I was asked this evening if the Pole Attachment Fee story wasn’t old news. It is in a way, the controversy first erupted in September. You might want to read Lonnie Brown’s humorous take to get a sense of the story.
It isn’t even Bright House’s first Pole Attachment Fee problem with a local electric company. In April 2006, Tampa Electric sued Bright House over the fees. In September 2007 Bright House complained about the fee structure to the Federal Communication Commission.
There is actually a FCC formula for that covers setting annual rates for pole attachments, providing the cable company doesn’t provide telecommunications services:
Maximum rate = space factor x net cost of bare pole x carrying charge rate
The space factor is the space consumed by the attachment, out of total usable space on a pole. Generally speaking, a pole is 37.5 feet high, the amount of usable space is 13.5 feet and the amount of space allowed for the attachment is one foot. That means the “space factor” is one foot out of 13.5 feet, or 7.41 percent of that portion of the pole that can generate revenue.
Or, as telecommunications attorney Paul Glist this pencils it out, that means the space allotted to a cable attachment should cover 7.41% of the cost of a pole.
If, however, a pole user also provides telecommunications services, the formula changes.
The definition of space factor becomes space occupied plus two-thirds of the unusable space, with unusable space divided by the number of companies attaching wires to the pole.
The resulting number is divided by the pole height. — Multichannel News
I asked Kevin Cook, Director of Communications for the City of Lakeland, for the city’s cost for a pole. Cook wrote that the city’s cost for a pole and installation is $370. He added that the city arrived at their Pole Attachment Fee using the American Public Power Association’s (APPA) formula to establish pole attachment fees.

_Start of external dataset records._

Lemma select_single_ok v w :
  ∃ w', select_single v w = Ok tt w' ∧
        best_loss (tr w')
        = if float_gt (best_loss (tr w)) v then Finite v
          else best_loss (tr w).
Proof.
  unfold select_single, save_best.
  cbv beta iota delta [bind gets modify get_disk put_disk emit ret].
  destruct (float_gt (best_loss (tr w)) v); by eexists.
Qed.

End BestLoss.

(** X13.  Over any sequence of validation losses the single-best policy
    always returns, and the best loss it ends with is a running minimum: it
    exceeds none of the losses seen, it is either the best loss it started
    with or one of the losses seen, and it stays below every bound the
    starting value was below. *)
Theorem X13_best_loss_running_minimum
    {Batch Result ModelBlob OptBlob Grad HookBlob : Type}
    (vs : list Qc) (w : World Batch Result ModelBlob OptBlob Grad HookBlob) :
  ∃ w',
    select_single_all vs w = Ok tt w' ∧
    Forall (λ v, float_gt (best_loss (tr w')) v = false) vs ∧
    (best_loss (tr w') = best_loss (tr w) ∨
     ∃ v, v ∈ vs ∧ best_loss (tr w') = Finite v) ∧
    (∀ y, float_gt (best_loss (tr w)) y = false →
          float_gt (best_loss (tr w')) y = false).
Proof.
  revert w. induction vs as [|v vs IH]; intros w.
  - exists w. split_and!; [done|constructor|by left|done].
  - destruct (select_single_ok v w) as (w1 & Hrun1 & Hb1).
    destruct (IH w1) as (w' & Hrun & Hall & Hin & Hmono).
    exists w'. split_and!.
    + cbn [select_single_all]. unfold bind. by rewrite Hrun1.
    + constructor; [|done]. apply Hmono. rewrite Hb1.
      destruct (best_loss (tr w)) as [q|]; cbn.
      * case_bool_decide as Hv; cbn; apply bool_decide_eq_false;
          [apply Qclt_irrefl|done].
      * apply bool_decide_eq_false, Qclt_irrefl.
    + destruct Hin as [Heq|(v' & Hv' & Heq)].
      * rewrite Heq, Hb1. destruct (float_gt (best_loss (tr w)) v).
        -- right. exists v. split; [constructor|done].
        -- by left.
      * right. exists v'. split; [by constructor|done].
    + intros y Hy. apply Hmono. rewrite Hb1. by apply float_gt_trans.
Qed.

(** ** Runs that no hook, model or loss interferes with *)

Section Progress.
Context {Batch Result ModelBlob OptBlob Grad HookBlob : Type}.
Context (L : Learner Batch Result ModelBlob OptBlob Grad).
Local Abbreviation World :=
  (World Batch Result ModelBlob OptBlob Grad HookBlob).
Implicit Types (w : World).

Lemma moved_refl w : moved 0 0 w w.
Proof. unfold moved. rewrite !Nat.add_0_r. by split_and!. Qed.

Lemma moved_trans a b c d w w1 w2 :
  moved a b w w1 → moved c d w1 w2 → moved (a + c) (b + d) w w2.
Proof.
  intros (Hc1 & Hh1 & Hs1 & He1 & Hp1 & Hd1) (Hc2 & Hh2 & Hs2 & He2 & Hp2 & Hd2).
  unfold moved. rewrite Hc2, Hh2, Hs2, He2, Hp2, Hc1, Hh1, Hs1, He1, Hp1.
  split_and!; [done..|lia|lia|auto].
Qed.

Lemma returns_seq {X Y} (m : M World X) (k : X → M World Y) a b c d w
    (Q : Y → World → Prop) :
  returns m w (λ _ w1, moved a b w w1) →
  (∀ x w1, moved a b w w1 →
           returns (k x) w1 (λ y w2, moved c d w1 w2 ∧ Q y w2)) →
  returns (bind m k) w (λ y w2, moved (a + c) (b + d) w w2 ∧ Q y w2).
Proof.
  intros Hm Hk. apply returns_bind. eapply returns_weaken; [exact Hm|].
  intros x w1 Hw1. cbn beta in Hw1 |- *.
  eapply returns_weaken; [apply Hk; exact Hw1|].
  intros y w2 [Hw2 HQ]. split; [by eapply moved_trans|done].
Qed.

Lemma dispatch_moved c a w :
  Forall quiet (hook_cb <$> hooks (tr w)) →
  returns (dispatch c a) w (λ _ w', moved 0 0 w w' ∧ disk w' = disk w).
Proof.
  intros Hq. apply returns_dispatch_quiet; [done|]. intros hs Hcb.
  unfold moved. wsimpl. rewrite !Nat.add_0_r. by split_and!.
Qed.

(** The batch loop touches neither the configuration, nor the files, nor the
    epoch counter. *)
Lemma batch_loop_frame len (rest : list Batch) :
  ∀ i s ls w w',
  batch_loop L len rest i s ls w = Ok tt w' →
  config (tr w') = config (tr w) ∧ disk w' = disk w ∧
  epoch (tr w') = epoch (tr w).
Proof.
  induction rest as [|b rest IH]; intros i s ls w w' Hrun.
  - cbn in Hrun. by injection Hrun as <-.
  - cbn [batch_loop] in Hrun.
    apply bind_ok in Hrun as ([] & w1 & Hd1 & Hrun).
    destruct (dispatch_ok _ _ _ _ Hd1) as (hs1 & st1 & _ & ->).
    apply bind_ok in Hrun as (r & w2 & Hfwd & Hrun).
    assert (config (tr w2) = config (tr w) ∧ disk w2 = disk w ∧
            epoch (tr w2) = epoch (tr w)) as (Hc2 & Hd2 & He2).
    { unfold model_call in Hfwd. cbv beta iota delta [bind gets emit] in Hfwd.
      destruct (forward L true _ b) as [e|r']; cbn in Hfwd; [done|].
      by injection Hfwd as _ <-. }
    apply bind_ok in Hrun as (l & w3 & Hl & Hrun).
    apply call_ok in Hl as [_ ->].
    unfold bind at 1, gets at 1 in Hrun.
    apply bind_ok in Hrun as ([] & w4 & Hb & Hrun).
    unfold loss_backward in Hb. cbv beta iota delta [bind emit modify] in Hb.
    injection Hb as <-.
    destruct (_ || _).
    + apply bind_ok in Hrun as ([] & w5 & Ho & Hrun).
      unfold do_optimizer_step in Ho.
      cbv beta iota delta [bind emit modify] in Ho. injection Ho as <-.
      apply bind_ok in Hrun as ([] & w6 & Hm & Hrun).
      unfold modify in Hm. injection Hm as <-.
      apply bind_ok in Hrun as ([] & w7 & Hd7 & Hrun).
      destruct (dispatch_ok _ _ _ _ Hd7) as (hs7 & st7 & _ & ->).
      unfold bind at 1, gets at 1 in Hrun.
      destruct (_stop _).
      * injection Hrun as <-. wsimpl. rewrite load_model_set_model. wsimpl.
        done.
      * apply bind_ok in Hrun as ([] & w8 & Hz & Hrun).
        unfold do_zero_grad in Hz.
        cbv beta iota delta [bind emit modify] in Hz. injection Hz as <-.
        apply IH in Hrun as (-> & -> & ->). wsimpl.
        rewrite load_model_set_model. wsimpl. done.
    + apply IH in Hrun as (-> & -> & ->). by wsimpl.
Qed.

(** One epoch's batch loop. *)
Lemma batch_loop_moved (A : nat) w :
  n_acc_steps (config (tr w)) = Z.of_nat A → (1 ≤ A)%nat →
  total_learner L →
  Forall quiet (hook_cb <$> hooks (tr w)) →
  _stop (tr w) = false →
  let tl := train_loader (config (tr w)) in
  returns (batch_loop L (length tl) tl 0 0 0%Qc) w
    (λ _ w', moved 0 (windows A (length tl)) w w' ∧ disk w' = disk w).
Proof.
  intros HA HA1 Htot Hq Hstop tl.
  destruct (batch_loop_spec L A (length tl) tl 0 0%Qc w)
    as ([] & w' & Hrun & Hadv); [done..|].
  rewrite Nat.Div0.mod_0_l in Hrun.
  destruct Hadv as (_ & Hh & Hs & _ & Hstep).
  rewrite (due_count A _ HA1) in Hstep.
  destruct (batch_loop_frame _ _ _ _ _ _ _ Hrun) as (Hc & Hd & He).
  exists tt, w'. split; [done|]. split; [|done].
  unfold moved. rewrite Hd, Nat.add_0_r. by split_and!.
Qed.

(** Outside ensemble mode the loop over the validation batches returns, and
    has counted at least one example per batch. *)
Lemma validation_loop_moved (batches : list Batch) :
  ∀ vl nv bn bls w,
  total_learner L →
  Forall quiet (hook_cb <$> hooks (tr w)) →
  ensembleModel (config (tr w)) = false →
  returns (validation_loop L batches vl nv bn bls) w
    (λ r w', moved 0 0 w w' ∧ disk w' = disk w ∧
             (nv + length batches ≤ r.1.2)%nat).
Proof.
  induction batches as [|b batches IH]; intros vl nv bn bls w Htot Hq Hens.
  - apply returns_ret. cbn. split_and!; [apply moved_refl|done|lia].
  - cbn [validation_loop].
    apply returns_bind, returns_dispatch_quiet; [done|]. intros hs1 Hcb1.
    apply returns_bind, returns_model_call; [done|]. intros r. wsimpl.
    apply returns_bind, returns_gets. wsimpl. rewrite Hens.
    apply returns_bind, returns_ret.
    apply returns_bind, returns_loss; [done|]. intros l.
    apply returns_bind, returns_gets. wsimpl.
    apply returns_bind, returns_dispatch_quiet.
    { wsimpl. by rewrite Hcb1. }
    intros hs2 Hcb2. wsimpl in Hcb2. wsimpl.
    eapply returns_weaken.
    { apply IH; [done|wsimpl; by rewrite Hcb2, Hcb1|by wsimpl]. }
    intros r' w' (Hmv & Hd & Hn). wsimpl in Hd. split_and!; [|done|].
    + destruct Hmv as (Hc & Hh & Hs & He & Hp & Hdir).
      wsimpl in Hc. wsimpl in Hh. wsimpl in Hs. wsimpl in He. wsimpl in Hp.
      wsimpl in Hdir.
      unfold moved. rewrite Hc, Hh, Hs, He, Hp, Hcb2, Hcb1.
      by split_and!.
    + cbn [length]. pose proof (Pos2Nat.is_pos (batch_size L b)). lia.
Qed.

(** A validation pass outside ensemble mode. *)
Lemma validation_moved w :
  total_learner L →
  Forall quiet (hook_cb <$> hooks (tr w)) →
  ensembleModel (config (tr w)) = false →
  (loss_is_normalized (config (tr w)) = true →
   validation_loader (config (tr w)) ≠ []) →
  returns (validation L) w (λ _ w', moved 0 0 w w').
Proof.
  intros Htot Hq Hens Hne. unfold validation.
  apply returns_bind, returns_dispatch_quiet; [done|]. intros hs1 Hcb1.
  apply returns_bind, returns_gets. wsimpl.
  apply returns_bind. eapply returns_weaken.
  { apply validation_loop_moved; [done|wsimpl; by rewrite Hcb1|by wsimpl]. }
  intros [[vl nv] bls] w2 (Hmv & Hd & Hn). cbn [fst snd] in Hn.
  pose proof Hmv as (Hc & Hh & Hs & He & Hp & Hdir).
  wsimpl in Hc. wsimpl in Hh. wsimpl in Hs. wsimpl in He. wsimpl in Hp.
  wsimpl in Hdir. wsimpl in Hd.
  apply returns_bind, returns_gets. rewrite Hc.
  assert (∃ v, (if loss_is_normalized (config (tr w))
                then if bool_decide (nv = 0%nat) then raise ZeroDivisionError
                     else ret (vl / Qc_of_Z (Z.of_nat nv))%Qc
                else ret vl) w2 = Ok v w2) as [v Hv].
  { destruct (loss_is_normalized (config (tr w))) eqn:Hnorm; [|by eexists].
    rewrite bool_decide_eq_false_2; [by eexists|].
    specialize (Hne eq_refl).
    destruct (validation_loader (config (tr w))); [done|]. cbn in Hn. lia. }
  apply returns_bind. exists v, w2. split; [exact Hv|].
  apply returns_bind, returns_gets. rewrite Hc, Hens.
  destruct (select_single_ok v w2) as (w3 & Hsel & _).
  assert (moved 0 0 w2 w3) as Hmv3.
  { revert Hsel. unfold select_single, save_best.
    cbv beta iota delta [bind gets modify get_disk put_disk emit ret].
    destruct (float_gt (best_loss (tr w2)) v); intros [= <-];
      [|apply moved_refl].
    unfold moved. wsimpl. rewrite !Nat.add_0_r. by split_and!. }
  apply returns_bind. exists tt, w3. split; [exact Hsel|].
  pose proof Hmv3 as (Hc3 & Hh3 & Hs3 & He3 & Hp3 & Hdir3).
  apply returns_bind, returns_dispatch_quiet.
  { by rewrite Hh3, Hh, Hcb1. }
  intros hs4 Hcb4. apply returns_ret.
  unfold moved. wsimpl. rewrite Hc3, Hc, Hcb4, Hh3, Hh, Hcb1, Hs3, Hs.
  rewrite He3, He, Hp3, Hp, !Nat.add_0_r.
  split_and!; [done..|]. intros Hsome. by apply Hdir3, Hdir.
Qed.

(** Writing a checkpoint into an existing directory. *)
Lemma store_checkpoint_moved w :
  is_Some (checkpoints (disk w)) →
  returns store_checkpoint w (λ _ w', moved 0 0 w w').
Proof.
  intros [dir Hdir].
  destruct (store_checkpoint_ok w dir Hdir) as (dir' & Hrun & _).
  eexists _, _. split; [exact Hrun|].
  unfold moved. cbn [tr disk checkpoints with_checkpoints].
  rewrite !Nat.add_0_r. by split_and!.
Qed.

Lemma moved_step a b w w1 w2 :
  moved a b w w1 → moved 0 0 w1 w2 → moved a b w w2.
Proof.
  intros H1 H2. pose proof (moved_trans _ _ _ _ _ _ _ H1 H2) as H.
  by rewrite !Nat.add_0_r in H.
Qed.

Lemma when_moved c (m : M World unit) w :
  returns m w (λ _ w', moved 0 0 w w') →
  returns (when c m) w (λ _ w', moved 0 0 w w').
Proof.
  intros Hm. destruct c; [done|]. apply returns_ret, moved_refl.
Qed.

(** The batch loop and what follows it in an epoch, when neither interval
    is zero. *)
Lemma epoch_body_moved (A : nat) w :
  total_learner L →
  Forall quiet (hook_cb <$> hooks (tr w)) →
  n_acc_steps (config (tr w)) = Z.of_nat A → (1 ≤ A)%nat →
  checkpoint_interval (config (tr w)) ≠ 0 →
  validation_interval (config (tr w)) ≠ 0 →
  ensembleModel (config (tr w)) = false →
  (loss_is_normalized (config (tr w)) = true →
   validation_loader (config (tr w)) ≠ []) →
  is_Some (checkpoints (disk w)) →
  _stop (tr w) = false →
  returns (epoch_body L) w
    (λ _ w', moved 0 (windows A (length (train_loader (config (tr w))))) w w').
Proof.
  intros Htot Hq HA HA1 Hci Hvi Hens Hne Hdir Hstop.
  unfold epoch_body, do_zero_grad.
  apply returns_bind, returns_bind, returns_emit, returns_modify.
  match goal with
  | |- returns _ ?w1 _ => set (w0 := w1)
  end.
  apply returns_bind, returns_gets.
  apply returns_bind. eapply returns_weaken.
  { by apply (batch_loop_moved A w0). }
  intros [] w1 [Hmv1 _].
  change (moved 0 (windows A (length (train_loader (config (tr w))))) w w1)
    in Hmv1.
  pose proof Hmv1 as (Hc1 & Hh1 & Hs1 & _ & _ & Hdir1).
  apply returns_bind, returns_gets. apply returns_bind, returns_gets.
  rewrite Hc1. unfold py_mod_is_zero at 1. rewrite decide_False by done.
  apply returns_bind, returns_ret.
  apply returns_bind. eapply returns_weaken.
  { apply when_moved, store_checkpoint_moved. by apply Hdir1. }
  intros [] w2 Hmv2. cbn beta in Hmv2.
  pose proof (moved_step _ _ _ _ _ Hmv1 Hmv2) as Hw2. clear Hmv2.
  pose proof Hw2 as (Hc2 & Hh2 & Hs2 & _ & _ & Hdir2).
  apply returns_bind, returns_gets. apply returns_bind, returns_gets.
  rewrite Hc2. unfold py_mod_is_zero. rewrite decide_False by done.
  apply returns_bind, returns_ret. apply returns_bind, returns_gets.
  apply returns_bind. eapply returns_weaken.
  { apply when_moved, validation_moved;
      [done|by rewrite Hh2|by rewrite Hc2|by rewrite Hc2]. }
  intros [] w3 Hmv3. cbn beta in Hmv3.
  pose proof (moved_step _ _ _ _ _ Hw2 Hmv3) as Hw3. clear Hmv3.
  pose proof Hw3 as (_ & Hh3 & _).
  eapply returns_weaken; [apply dispatch_moved; by rewrite Hh3|].
  intros [] w4 [Hmv4 _]. by eapply moved_step.
Qed.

Using the FCC formula, and assuming the average pole height, the pole attachment charge would be $26.417 (7.41% * $370.00) per pole. That’s $6.717 per pole more than the city calculated using the APPA formula.
The city contends Bright House has not paid certain fees and costs:
Currently Bright House Networks is behind on their License Application fee in the amount of $ 163,768. This fee is based on 40,942 Attachments at $4.00/pole for existing Attachments (as of September 17th, 2007). The License Application and fee were due to the City on December 31, 2007.
In addition, License Fees for FY 2007-2008 are $20.70/pole and have been billed to Bright House Networks but this fee has not been paid.
A License Application is required for new attachments, renewals, modifications, transfers, or requests for relief. Said License Applications are $100 each and in addition to any other License Fees or amounts that may be due.
To date, Lakeland has not received any of the requested permits, applications, or monies due from Bright House per the Ordinance. T&D Engineering informs me that Bright House has not paid any monies for attachments since September, 2007. It is my understanding that Bright House has not requested any type meeting from the City Attorney’s Office or Lakeland Electric to discuss the Ordinance before or after approval of the ordinance. — Kevin Cook 1/30/08 email
Cook also wrote that Bright House will be in non-compliance if they fail to make a payment by Friday:
Failure by Bright House to make payment of $163,768 by February 1, 2007 will cause Bright House to be in non-compliance per Section 23 of Ordinance 4899 (the “Ordinance’) and subject Bright House to additional charges of $500 plus $1.00 per attachment per day. Lakeland will also begin assessing late charges at the rate of one percent per month on the amount of $ 163,768. In addition, since Bright House has not responded to Lakeland as to whether or not to be billed on a monthly basis, Lakeland can only assume that Bright House owes the City of Lakeland $ 847,499.40 for the FY08 pole attachment fees as laid out in the ordinance. — Kevin Cook 1/30/08 email
I am sure we’ll hear more about this controversy. Cook told me the Ledger also has a story in the works. I expect that Bright House will give the main stream media an answer or two. I look forward to reading the cable company’s response.